Improved USSR grain production will not solve food supply problems.

Agra Europe (British edition) Year: 1990 Issue: No. 1393 Pages: N/1-N/3

1990

บทคัดย่อ

Improved USSR grain production will not solve food supply problems.

The USSR is likely to produce 215 Mt of grain in 1990, comprising 93 Mt wheat and 109.3 Mt coarse grains. This would be a small increase on the 1989 output of 211.1 Mt and a 9% shortfall on the official target of 236 Mt. This production level will do little to relieve the serious political problems now gripping the USSR. Current unrest is centred on the problem of inadequate food supplies and the pricing reforms introduced to improve production and distribution. Despite these reforms, production is showing only modest increases and the amounts of food grains which the farmers are prepared to sell to the state are continuing to decline.
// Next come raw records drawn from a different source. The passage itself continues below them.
(** * LearnLynk: row-level security on leads, the create-task edge function
      and the "today" dashboard

    A shallow embedding of
    - [backend/rls_policies.sql]: the policies [leads_select_policy] and
      [leads_insert_policy];
    - [backend/edge-functions/create-task/index.ts]: the request handler;
    - [frontend/pages/dashboard/today.tsx]: [fetchTasks] and [markComplete];
    with the properties of the specification stated over it. *)

From Stdlib Require Import ZArith List String Bool Lia.
From Stdlib Require Import Sorting.Permutation Sorting.Sorted Sorting.Mergesort Orders.
Import ListNotations.
Open Scope string_scope.

(** Identifiers are uuids; they are kept in their canonical text form. *)
Definition uuid := string.

(* ================================================================= *)
(** ** SQL truth values *)

(** A policy expression is an SQL boolean: it can be NULL, and a row passes
    a policy only when the expression is TRUE. *)
Module Sql.

Inductive truth := True3 | False3 | Unknown.

Definition of_bool (b : bool) : truth := if b then True3 else False3.

Definition and3 (a b : truth) : truth :=
  match a, b with
  | False3, _ | _, False3 => False3
  | True3, True3 => True3
  | _, _ => Unknown
  end.

Definition or3 (a b : truth) : truth :=
  match a, b with
  | True3, _ | _, True3 => True3
  | False3, False3 => False3
  | _, _ => Unknown
  end.

(** [a = b] on nullable text or uuid columns: NULL on either side gives
    NULL. *)
Definition eq3 (a b : option string) : truth :=
  match a, b with
  | Some x, Some y => of_bool (String.eqb x y)
  | _, _ => Unknown
  end.

(** [a in (x1, ..., xn)] is [a = x1 or ... or a = xn]. *)
Fixpoint in3 (a : option string) (xs : list string) : truth :=
  match xs with
  | [] => False3
  | x :: xs' => or3 (eq3 a (Some x)) (in3 a xs')
  end.

Definition is_true (v : truth) : bool :=
  match v with True3 => true | _ => false end.

End Sql.

(* ================================================================= *)
(** ** Row-level security on [public.leads] *)

Module Rls.
Import Sql.

(** A row of [public.leads], with the columns the policies read.  The
    columns are nullable as far as the policies can tell. *)
Record lead := {
  tenant_id : option uuid;
  owner_id : option uuid;
  team_id : option uuid
}.

(** A row of the junction table [user_teams]. *)
Record user_team := {
  ut_user_id : option uuid;
  ut_team_id : option uuid
}.

(** The value of [(auth.jwt() ->> 'tenant_id')::uuid]: the claim is absent
    (NULL), or it is the text of a uuid, or the cast rejects it and the
    statement is aborted. *)
Inductive uuid_cast :=
| CastNull
| CastUuid (u : uuid)
| CastError.

(** What the policies read from the session:
    [auth.uid()], [auth.role()], [auth.jwt() ->> 'role'] and the tenant
    claim. *)
Record AuthCtx := {
  auth_uid : option uuid;
  auth_role : option string;
  jwt_role : option string;
  jwt_tenant_id : uuid_cast
}.

(** The session of a request that carries a token.  [auth.role()] and
    [auth.jwt() ->> 'role'] are two readings of one claim of the token, the
    claim [role]: in such a session they have the same value. *)
Definition session_of_token (uid : option uuid) (role : option string)
           (tenant : uuid_cast) : AuthCtx :=
  {| auth_uid := uid; auth_role := role; jwt_role := role; jwt_tenant_id := tenant |}.

(** [tenant_id = (auth.jwt() ->> 'tenant_id')::uuid]; [None] when the cast
    raises. *)
Definition tenant_check (ctx : AuthCtx) (row_tenant : option uuid) : option truth :=
  match jwt_tenant_id ctx with
  | CastError => None
  | CastNull => Some Unknown
  | CastUuid t => Some (eq3 row_tenant (Some t))
  end.

(** [exists (select 1 from user_teams ut
             where ut.user_id = auth.uid() and ut.team_id = leads.team_id)] *)
Definition team_exists (ctx : AuthCtx) (user_teams : list user_team) (r : lead) : truth :=
  of_bool (existsb (fun ut => is_true (and3 (eq3 (ut_user_id ut) (auth_uid ctx))
                                            (eq3 (ut_team_id ut) (team_id r))))
                   user_teams).

(** The [using] expression of ["leads_select_policy"]. *)
Definition leads_select_policy (ctx : AuthCtx) (user_teams : list user_team) (r : lead)
  : option truth :=
  match tenant_check ctx (tenant_id r) with
  | None => None
  | Some same_tenant =>
      Some (and3 same_tenant
              (or3 (or3 (eq3 (jwt_role ctx) (Some "admin"))
                        (eq3 (owner_id r) (auth_uid ctx)))
                   (team_exists ctx user_teams r)))
  end.

(** The [with check] expression of ["leads_insert_policy"]. *)
Definition leads_insert_policy (ctx : AuthCtx) (r : lead) : option truth :=
  match tenant_check ctx (tenant_id r) with
  | None => None
  | Some same_tenant =>
      Some (and3 (and3 (eq3 (auth_role ctx) (Some "authenticated")) same_tenant)
                 (in3 (jwt_role ctx) ["admin"; "counselor"]))
  end.

Inductive Decision := Permit | Deny.

(** A row is visible, or may be inserted, only when the policy expression
    evaluates to TRUE. *)
Definition decision_of (v : option truth) : Decision :=
  match v with
  | Some True3 => Permit
  | _ => Deny
  end.

Definition read_decision ctx user_teams r : Decision :=
  decision_of (leads_select_policy ctx user_teams r).

Definition insert_decision ctx r : Decision :=
  decision_of (leads_insert_policy ctx r).

(** The teams of a user, as [user_teams] records them. *)
Definition MembershipsOf (user_teams : list user_team) (user : uuid) : list uuid :=
  flat_map (fun ut =>
              match ut_user_id ut, ut_team_id ut with
              | Some u, Some tm => if String.eqb u user then [tm] else []
              | _, _ => []
              end) user_teams.

End Rls.

(* ================================================================= *)
(** ** The tables behind the edge function and the dashboard *)

Module Store.

(** A row of [applications]: the edge function selects [tenant_id] by
    [id]. *)
Record application := {
  app_id : uuid;
  app_tenant_id : uuid
}.

(** A row of [tasks].  [due_at] is a [timestamptz], kept as microseconds
    since the epoch. *)
Record task := {
  id : uuid;
  tenant_id : uuid;
  application_id : uuid;
  type : string;
  status : string;
  due_at : Z
}.

Record Db := {
  applications : list application;
  tasks : list task
}.

(** What the store answers beyond the rows themselves: whether it refuses a
    statement (it is unavailable, or a constraint of the schema rejects the
    row), in which case nothing is written and the client reports an error,
    and the id it generates for a new row.  A fault that strikes after a
    write has been committed, so that the client reports an error for a row
    that is stored, is outside this model. *)
Record Reply := {
  select_error : bool;
  write_error : bool;
  new_id : uuid
}.

(** The row [t] after [update tasks set status = s]. *)
Definition set_status (s : string) (t : task) : task :=
  {| id := id t;
     tenant_id := tenant_id t;
     application_id := application_id t;
     type := type t;
     status := s;
     due_at := due_at t |}.

(** The two statuses that the code writes. *)
Definition known_status (t : task) : Prop :=
  status t = "open" \/ status t = "completed".

(** A JavaScript time value (milliseconds) as a [timestamptz]. *)
Definition timestamptz_of_ms (ms : Z) : Z := (1000 * ms)%Z.

(** [rls_policies.sql] enables row level security on [public.leads] and
    declares policies for that table only: a query on [tasks] sees every
    row, whatever the session. *)
Definition visible_tasks (session : Rls.AuthCtx) (db : Db) : list task :=
  tasks db.

End Store.

(* ================================================================= *)
(** ** The edge function [create-task] *)

Module CreateTask.

(** [Partial<CreateTaskPayload>]: the three properties the handler reads
    from the body, as its checks see them.  [Some s] is a property that
    holds the string [s]; [None] is a property that is undefined, or that
    holds one of the other falsy values ([null], [false], [0]), which the
    presence test treats alike.  A truthy value that is not a string, which
    the declared type excludes, has no counterpart here. *)
Record Payload := {
  application_id : option string;
  task_type : option string;
  due_at : option string
}.

(** What [await req.json()] gives: it throws on a body that is not JSON;
    the JSON value [null] is returned, and the destructuring that follows
    throws on it; of any other JSON value the handler reads the three
    properties. *)
Inductive Body :=
| NotJson
| JsonNull
| Json (p : Payload).

(** A request.  [session] stands for the claims of the caller's bearer
    token, which travel in the headers. *)
Record Request := {
  method : string;
  session : Rls.AuthCtx;
  body : Body
}.

(** The JSON bodies the handler writes. *)
Inductive ResponseBody :=
| Error (error : string)
| Success (task_id : uuid).

Record Response := {
  resp_status : Z;
  resp_body : ResponseBody
}.

Definition VALID_TYPES : list string := ["call"; "email"; "review"].

(** [VALID_TYPES.includes(x)] *)
Definition includes (xs : list string) (x : string) : bool :=
  existsb (String.eqb x) xs.

(** [!x] fails for a string exactly when it is defined and not empty;
    [truthy x] is then that string. *)
Definition truthy (x : option string) : option string :=
  match x with
  | Some s => if String.eqb s "" then None else Some s
  | None => None
  end.

Definition invalid_type_message : string :=
  "Invalid task_type. Must be one of: " ++ String.concat ", " VALID_TYPES.

Section Handler.

(** The time value of [new Date(s)] in the runtime, [None] for NaN. *)
Variable Date_parse : string -> option Z.

(** The store's reading of a string as a [timestamptz] (microseconds),
    [None] when it refuses the input. *)
Variable timestamptz_in : string -> option Z.

(** [.from('applications').select('tenant_id').eq('id', id).single()]:
    an error unless exactly one row matches. *)
Definition select_application_tenant (r : Store.Reply) (db : Store.Db) (id : string)
  : option uuid :=
  if Store.select_error r then None
  else match filter (fun a => String.eqb (Store.app_id a) id) (Store.applications db) with
       | [a] => Some (Store.app_tenant_id a)
       | _ => None
       end.

(** [.from("tasks").insert({...}).select().single()]: the new row, with
    the id the store generated, or an error. *)
Definition insert_task (r : Store.Reply) (db : Store.Db)
           (tenant application task_type due : string)
  : option (Store.task * Store.Db) :=
  if Store.write_error r then None
  else if existsb (fun t => String.eqb (Store.id t) (Store.new_id r)) (Store.tasks db)
  then None
  else match timestamptz_in due with
       | None => None
       | Some d =>
           let t := {| Store.id := Store.new_id r;
                       Store.tenant_id := tenant;
                       Store.application_id := application;
                       Store.type := task_type;
                       Store.status := "open";
                       Store.due_at := d |} in
           Some (t, {| Store.applications := Store.applications db;
                       Store.tasks := Store.tasks db ++ [t] |})
       end.

Definition respond (status : Z) (b : ResponseBody) : Response :=
  {| resp_status := status; resp_body := b |}.

(** The handler passed to [serve]; [now] is the value of [new Date()]. *)
Definition handler (req : Request) (now : Z) (r : Store.Reply) (db : Store.Db)
  : Response * Store.Db :=
  if negb (String.eqb (method req) "POST") then
    (respond 405 (Error "Method not allowed"), db)
  else
    match body req with
    | NotJson => (respond 500 (Error "Internal server error"), db)
    | JsonNull => (respond 500 (Error "Internal server error"), db)
    | Json p =>
        match truthy (application_id p), truthy (task_type p), truthy (due_at p) with
        | Some application_id, Some task_type, Some due_at =>
            if negb (includes VALID_TYPES task_type) then
              (respond 400 (Error invalid_type_message), db)
            else
              let dueDate := Date_parse due_at in
              match dueDate with
              | Some due =>
                  if (due <=? now)%Z then
                    (respond 400 (Error "due_at must be a valid date in the future"), db)
                  else
                    match select_application_tenant r db application_id with
                    | None => (respond 400 (Error "Application not found"), db)
                    | Some tenant =>
                        match insert_task r db tenant application_id task_type due_at with
                        | None => (respond 500 (Error "Failed to create task"), db)
                        | Some (data, db') =>
                            (respond 200 (Success (Store.id data)), db')
                        end
                    end
              | None =>
                  (respond 400 (Error "due_at must be a valid date in the future"), db)
              end
        | _, _, _ => (respond 400 (Error "Missing required fields"), db)
        end
    end.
Supplies of food to the shops remain erratic and largely inadequate and the dependency on imports is likely to remain at high levels. The government may be forced to abandon their reforms which might have established some rational basis for the pricing structure of the food supply and distribution sectors. Retail prices in state stores, which handle 66% of total food sales by value, have not changed since the 1950s for staple foods like bread and flour and not since 1962 for livestock products. Subsidies on beef, pigmeat, sheepmeat and dairy products increased markedly in the 1980s. Reform of this system may reduce food supplies for the lower paid. Current price distortions also lead to wheat being fed to livestock instead of sold to the state for human consumption. Measures are also being taken to reduce the high postharvest losses of food (and the deterioration in post-farm processing and distribution), currently estimated at 25%. A major objective for balancing supply and demand is the loosening of state control of the state and collective farms responsible for around 75% of total food production.